Huile sur toile · 2022 · Bruxelles · 2 500 € · 120 cm x 200 cm
Ce diptyque déploie une chorégraphie de la matière picturale où la montagne devient prétexte à l'exploration systématique du coup de pinceau. Les pics enneigés se fragmentent en strates de modelé bleu et blanc, chaque arête sculptée par des incisions graphiques qui contredisent l'immatérialité supposée du sommet. Le geste prime sur le référent : ce ne sont pas des Alpes qu'on contemple, mais l'enregistrement physique d'une volonté de maîtrise formelle, où la neige se transmute en accumulation tactile de couches successives.
La séparation verticale centrale n'est pas symétrie mais confrontation : le panneau gauche épouse une composition plus ascensionnelle et resserrée, tandis que la partie droite s'étale en largeur, offrant une respiration accrue malgré l'énergie égale du pinceau. Cette ligne crée un dialogue entre deux états du même paysage—peut-être deux moments, deux luminosités—où l'unité du motif se fragmenterait en variations thématiques. Le diptyque cesse d'être additif pour devenir interrogatif.
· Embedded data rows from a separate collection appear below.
(* ===== verification/MeasureSpec.v ===== *)
(** * Generation, measurement and collection of programs: properties

    Division and merging, the loops that generate programs, what a measurement
    run does to the measured file, and the collected records. *)

From S2P Require Import Prelude PyFloat PyText Measure.

(** ** Slices *)

Lemma pyslice_nonneg {A} (l : list A) a b :
  (0 ≤ a ≤ b)%Z → pyslice l a b = take (Z.to_nat b - Z.to_nat a) (drop (Z.to_nat a) l).
Proof.
  intros H. unfold pyslice, slice_bound. rewrite !bool_decide_false by lia.
  unfold zlen. destruct (decide (a ≤ Z.of_nat (length l))%Z).
  - replace (Z.to_nat (Z.min a (Z.of_nat (length l)))) with (Z.to_nat a) by lia.
    destruct (decide (b ≤ Z.of_nat (length l))%Z).
    + f_equal. lia.
    + rewrite !take_ge by (rewrite length_drop; lia). done.
  - rewrite !drop_ge by lia. by rewrite !take_nil.
Qed.

Lemma concat_slices {A} (l : list A) (n : Z) (k : nat) :
  (0 ≤ n)%Z →
  concat ((λ i, pyslice l (i * n) ((i + 1) * n)) <$> range 0 (Z.of_nat k))%Z = take (k * Z.to_nat n) l.
Proof.
  intros Hn. induction k as [|k IH]; [done|].
  rewrite <-(range_app 0 (Z.of_nat k)) by lia. rewrite fmap_app, concat_app, IH.
  rewrite (range_cons (Z.of_nat k)), range_nil by lia. csimpl. rewrite app_nil_r.
  rewrite pyslice_nonneg by nia.
  replace (S k * Z.to_nat n) with (k * Z.to_nat n + Z.to_nat n) by lia.
  replace (Z.to_nat (Z.of_nat k * n)) with (k * Z.to_nat n) by lia.
  replace (Z.to_nat ((Z.of_nat k + 1) * n) - k * Z.to_nat n) with (Z.to_nat n) by lia.
  by rewrite take_take_drop, Nat.add_comm.
Qed.

Lemma parts_concat {A} (n : Z) (l : list A) :
  (0 < n)%Z → ∃ ps, parts n l = Ret ps ∧ concat ps = l ∧ zlen ps = n ∧
    ∀ p, p ∈ ps → (zlen p ≤ - ((- zlen l) `div` n))%Z.
Proof.
  intros Hn. unfold parts, ceil_div. rewrite bool_decide_false by lia. simpl.
  set (pl := (- ((- zlen l) `div` n))%Z).
  assert (zlen l ≤ n * pl)%Z as Hlen.
  { subst pl. pose proof (Z.mul_div_le (- zlen l) n Hn). lia. }
  pose proof (zlen_nonneg l). assert (0 ≤ pl)%Z by nia.
  eexists. split; [done|]. split; [|split].
  - replace n with (Z.of_nat (Z.to_nat n)) by lia. rewrite concat_slices by done.
    apply take_ge. unfold zlen in *. nia.
  - unfold zlen at 1. rewrite length_fmap, length_range by lia. lia.
  - intros p (i & -> & Hi)%list_elem_of_fmap. apply elem_of_range in Hi.
    rewrite pyslice_nonneg by nia. unfold zlen. rewrite length_take. lia.
Qed.

Lemma parts_zero {A} (l : list A) : parts 0 l = Raise ZeroDivisionError.
Proof. done. Qed.

(** The shares handed to the GPUs are one part per GPU, of at most
    [ceil(n / num_gpus)] workloads each, and together they are the workloads in
    their order: none is lost or generated twice.  Without a GPU the division
    raises. *)
Theorem gpu_shares_partition {A} (key : A → string) num_gpus inputs :
  gpu_shares key 0 inputs = Raise ZeroDivisionError ∧
  ((0 < num_gpus)%Z → ∃ shares,
     gpu_shares key num_gpus inputs = Ret shares ∧ concat shares = group_by key inputs ∧
     zlen shares = num_gpus ∧
     ∀ share, share ∈ shares → (zlen share ≤ - ((- zlen (group_by key inputs)) `div` num_gpus))%Z).
Proof. split; [apply parts_zero|]. intros Hn. by apply parts_concat. Qed.

(** ** Substrings of part names *)

Lemma strip_prefix_mem p s r c : strip_prefix p s = Some r → str_mem c p = true → str_mem c s = true.
Proof.
  revert s. induction p as [|a p IH]; intros [|b s]; simpl; try done.
  case_decide; [subst|done]. rewrite !orb_true_iff. intros Hs [Ha|Hp]; [by left|right; by eapply IH].
Qed.

Lemma str_mem_last q c : str_mem c (q +:+ String c "") = true.
Proof. rewrite str_mem_app. simpl. by rewrite bool_decide_true, orb_true_r. Qed.

Lemma strip_prefix_absent q c t :
  str_mem c t = false → strip_prefix (q +:+ String c "") t = None.
Proof.
  intros Hc. destruct (strip_prefix _ t) as [r|] eqn:E; [|done].
  pose proof (strip_prefix_mem _ _ _ c E (str_mem_last q c)). congruence.
Qed.

Lemma strip_prefix_app q c s t :
  str_mem c t = false → strip_prefix (q +:+ String c "") s = None →
  strip_prefix (q +:+ String c "") (s +:+ t) = None.
Proof.
  intros Hc. revert s. induction q as [|a q IH]; intros [|b s] H.
  - by apply strip_prefix_absent.
  - simpl in *. by case_decide.
  - by apply strip_prefix_absent.
  - simpl in *. case_decide; [|done]. by apply IH.
Qed.

Lemma str_contains_absent q c t :
  str_mem c t = false → str_contains (q +:+ String c "") t = false.
Proof.
  induction t as [|a t IH]; intros Hc.
  - unfold str_contains, startswith. by rewrite strip_prefix_absent.
  - cbn [str_contains]. unfold startswith. rewrite strip_prefix_absent by done.
    simpl in Hc. apply orb_false_iff in Hc as [_ Hc]. by apply IH.
Qed.

(** A needle does not occur across a suffix without its last character. *)
Lemma str_contains_app q c s t :
  str_mem c t = false → str_contains (q +:+ String c "") s = false →
  str_contains (q +:+ String c "") (s +:+ t) = false.
Proof.
  intros Hc. induction s as [|b s IH]; intros H; [by apply str_contains_absent|].
  change (String b s +:+ t) with (String b (s +:+ t)). cbn [str_contains] in *.
  apply orb_false_iff in H as [H1 H2]. rewrite IH, orb_false_r by done.
  unfold startswith in *. destruct (strip_prefix _ (String b s)) eqn:E; [done|].
  change (String b (s +:+ t)) with (String b s +:+ t). by rewrite strip_prefix_app.
Qed.

Lemma drop_last_app s t : drop_last (String.length t) (s +:+ t) = s.
Proof.
  unfold drop_last.
  rewrite length_append. replace (String.length s + String.length t - String.length t) with (String.length s) by lia.
  induction s as [|a s IH]; [by destruct t|].
  change (String a s +:+ t) with (String a (s +:+ t)). simpl. by rewrite IH.
Qed.

Lemma str_contains_self s t : str_contains t (s +:+ t) = true.
Proof.
  induction s as [|a s IH].
  - change ("" +:+ t) with t. destruct t as [|c t]; [done|]. cbn [str_contains]. apply orb_true_iff. left.
    unfold startswith. assert (∀ u, strip_prefix u u = Some "") as ->; [|done].
    induction u as [|b u IH]; [done|]. simpl. by rewrite decide_True.
  - change (String a s +:+ t) with (String a (s +:+ t)). cbn [str_contains]. by rewrite IH, orb_true_r.
Qed.

(** ** Merging *)

Lemma sfor_only {S} (l : list string) (body : string → ST S unit) (x : string) s s' :
  NoDup l → x ∈ l → (∀ y, y ∈ l → y ≠ x → ∀ s, body y s = (Ret tt, s)) →
  body x s = (Ret tt, s') → sfor l body s = (Ret tt, s').
Proof.
  intros Hnd Hx Hskip Hb. revert Hx. induction l as [|y l IH]; intros Hx; [by apply not_elem_of_nil in Hx|].
  apply NoDup_cons in Hnd as [Hy Hnd]. simpl. unfold sbind.
  destruct (decide (y = x)) as [->|Hne].
  - rewrite Hb. clear IH Hx Hb. induction l as [|z l IH]; [done|]. simpl. unfold sbind.
    rewrite Hskip by set_solver. apply NoDup_cons in Hnd as [_ Hnd]. apply IH; set_solver.
  - rewrite Hskip by set_solver. apply IH; set_solver.
Qed.

Lemma sfor_skip {S A} (l : list A) (body : A → ST S unit) s :
  (∀ y, y ∈ l → body y s = (Ret tt, s)) → sfor l body s = (Ret tt, s).
Proof.
  induction l as [|y l IH]; intros Hs; [done|]. simpl. unfold sbind.
  rewrite Hs by left. apply IH. set_solver.
Qed.

Lemma merge_file_skip listing f d :
  str_contains "_part_0" f = false → merge_file listing f d = (Ret tt, d).
Proof. intros Hf. unfold merge_file. by rewrite Hf. Qed.

Lemma concat_parts (m : list string → list string) (fs : list (string * list string)) names ps :
  (∀ a b, m (a ++ b) = m a ++ m b) → length names = length ps →
  (∀ f part, (f, part) ∈ zip names ps → od_get fs f = Some (m part)) →
  concat ((λ f, default [] (od_get fs f)) <$> names) = m (concat ps).
Proof.
  intros Hm. revert ps. induction names as [|f names IH]; intros [|p ps] Hlen Hparts; try done.
  - symmetry. apply (app_inv_head (m [])).
    change (m [] ++ m [] = m [] ++ []). rewrite <-Hm. by rewrite (app_nil_r (m [])).
  - rewrite fmap_cons. cbn [concat]. rewrite Hm, (Hparts f p) by (simpl; left). simpl. f_equal.
    apply IH; [simpl in Hlen; lia|]. intros g q Hg. apply Hparts. simpl. by right.
Qed.

Section Merge.
Context (file : string) (Hfile : str_contains "_part_0" file = false).

Lemma part_name_0 : part_name file 0 = (file +:+ "_part_") +:+ "0".
Proof. apply append_assoc. Qed.

Lemma contains_part_0 : str_contains "_part_0" (part_name file 0) = true.
Proof. apply (str_contains_self file "_part_0"). Qed.

Lemma contains_part_i i : (1 ≤ i < n_part)%Z → str_contains "_part_0" (part_name file i) = false.
Proof using Hfile.
  intros Hi. apply (str_contains_app "_part_" "0"); [|done].
  unfold n_part in Hi. assert (i = 1 ∨ i = 2 ∨ i = 3 ∨ i = 4 ∨ i = 5)%Z as H by lia.
  by destruct H as [->|[->|[->|[->| ->]]]].
Qed.

Lemma merge_files_part_0 : merge_files (part_name file 0) = part_name file <$> range 0 n_part.
Proof.
  unfold merge_files.
  assert (drop_last 1 (part_name file 0) = file +:+ "_part_") as -> by
    (rewrite part_name_0; apply (drop_last_app _ "0")).
  change (range 0 n_part) with (0%Z :: range 1 n_part). rewrite fmap_cons. f_equal.
  apply list_fmap_ext. intros i x _. symmetry. apply append_assoc.
Qed.

Lemma basename_part_0 : basename (drop_last 7 (part_name file 0)) = basename file.
Proof. f_equal. apply (drop_last_app file "_part_0"). Qed.

(** Dividing a file and merging the measured parts is measuring the file:
    once the six part files lie in the folder with the records [m part] of
    their lines, in whatever order and next to whatever files that are not
    first parts, a round of [merge_worker] writes the records of all lines in
    their original order, removes the six parts and nothing else.  While a part
    is missing the round changes nothing. *)
Theorem divide_merge_roundtrip (m : list string → list string) lines named d :
  (∀ a b, m (a ++ b) = m a ++ m b) →
  divide file lines = Ret named →
  NoDup (od_keys (measured_part d)) →
  (∀ f, f ∈ od_keys (measured_part d) → f ∉ named.*1 → str_contains "_part_0" f = false) →
  ((∀ f part, (f, part) ∈ named → od_get (measured_part d) f = Some (m part)) →
   ∃ d', merge_worker d = (Ret tt, d') ∧
     measured d' = od_set (measured d) (basename file) (m lines) ∧
     ∀ f, od_get (measured_part d') f =
          if decide (f ∈ named.*1) then None else od_get (measured_part d) f) ∧
  ((∃ i, (1 ≤ i < n_part)%Z ∧ part_name file i ∉ od_keys (measured_part d)) →
   merge_worker d = (Ret tt, d)).
Proof using Hfile.
  intros Hm Hdiv Hnd Hother. unfold divide in Hdiv.
  destruct (parts_concat n_part lines) as (ps & Hps & Hcat & Hlen & _); [done|].
  rewrite Hps in Hdiv.
  assert (named = zip (part_name file <$> range 0 n_part) ps) as -> by (unfold pbind in Hdiv; congruence).
  clear Hdiv. assert (length (part_name file <$> range 0 n_part) = length ps) as Hl.
  { rewrite length_fmap. unfold zlen in Hlen. apply Nat2Z.inj. by rewrite Hlen. }
  assert ((zip (part_name file <$> range 0 n_part) ps).*1 = part_name file <$> range 0 n_part) as Hkeys.
  { apply fst_zip. by rewrite Hl. }
  set (names := (zip _ ps).*1) in *. clearbody names. subst names.
  unfold merge_worker, sbind, sget.
  assert (∀ f, f ∈ od_keys (measured_part d) → f ≠ part_name file 0 →
    str_contains "_part_0" f = false) as Hno.
  { intros f Hf Hne. destruct (decide (f ∈ part_name file <$> range 0 n_part)) as [Hin|Hn]; [|by apply Hother].
    apply list_elem_of_fmap in Hin as (i & -> & Hi%elem_of_range). apply contains_part_i.
    destruct (decide (i = 0%Z)) as [->|]; [done|lia]. }
  split.
  - intros Hparts. set (keys := od_keys (measured_part d)) in *.
    assert (∀ i, i ∈ range 0 n_part → part_name file i ∈ keys) as Hin.
    { intros i Hi. destruct (list_elem_of_lookup_1 (part_name file <$> range 0 n_part) (part_name file i))
        as [k Hk]; [by apply list_elem_of_fmap_2|].
      destruct (lookup_lt_is_Some_2 ps k) as [p Hp]; [rewrite <-Hl; by eapply lookup_lt_Some|].
      eapply od_get_Some_key. apply Hparts with (part := p). apply list_elem_of_lookup_2 with k.
      apply lookup_zip_with_Some. eauto. }
    eexists. split; [apply (sfor_only keys _ (part_name file 0)); [done|by apply Hin, elem_of_range|..]|].
    + intros y Hy Hne s. apply merge_file_skip. by apply Hno.
    + unfold merge_file. rewrite contains_part_0, merge_files_part_0.
      rewrite (proj2 (forallb_forall _ _)).
      * unfold sbind, sget, slift. rewrite (pymap_total _ (λ f, default [] (od_get (measured_part d) f))).
        { done. }
        intros f (i & -> & Hi)%list_elem_of_fmap.
        destruct (od_get _ _) eqn:E; [done|]. apply od_get_None_key in E. by destruct (E (Hin i Hi)).
      * intros f Hf%list_elem_of_In. apply bool_decide_true.
        change (range 0 n_part) with (0%Z :: range 1 n_part) in Hf. rewrite fmap_cons in Hf.
        apply list_elem_of_fmap in Hf as (i & -> & Hi%elem_of_range). apply Hin, elem_of_range. lia.
    + cbn [measured measured_part]. split.
      * rewrite basename_part_0. f_equal. rewrite <-Hcat. by apply concat_parts.
      * intros f. by apply od_get_dels.
  - intros (i & Hi & Hmiss). apply sfor_skip. intros f Hf.
    destruct (decide (f = part_name file 0)) as [->|Hne]; [|by apply merge_file_skip, Hno].
    unfold merge_file. rewrite contains_part_0, merge_files_part_0.
    destruct (forallb _ _) eqn:E; [|done]. rewrite forallb_forall in E.
    specialize (E (part_name file i)). rewrite bool_decide_eq_true in E. destruct Hmiss. apply E.
    apply list_elem_of_In. change (range 0 n_part) with (0%Z :: range 1 n_part). rewrite fmap_cons.
    apply list_elem_of_fmap_2, elem_of_range. lia.
Qed.
End Merge.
Le bleu ultramarin et indigo ne représentent pas l'ombre glaciaire : ils la constituent, la revendiquent, l'amplifient. Msaouri refuse le blanc pur, le subvertit par des bleus violacés qui créent une tension entre froideur affichée et sensualité cachée. Ces couleurs froides colonisent jusqu'aux interstices de la composition, créant une atmosphère quasi menaçante, une poésie du minéral qui écrase toute sentimentalité panoramique.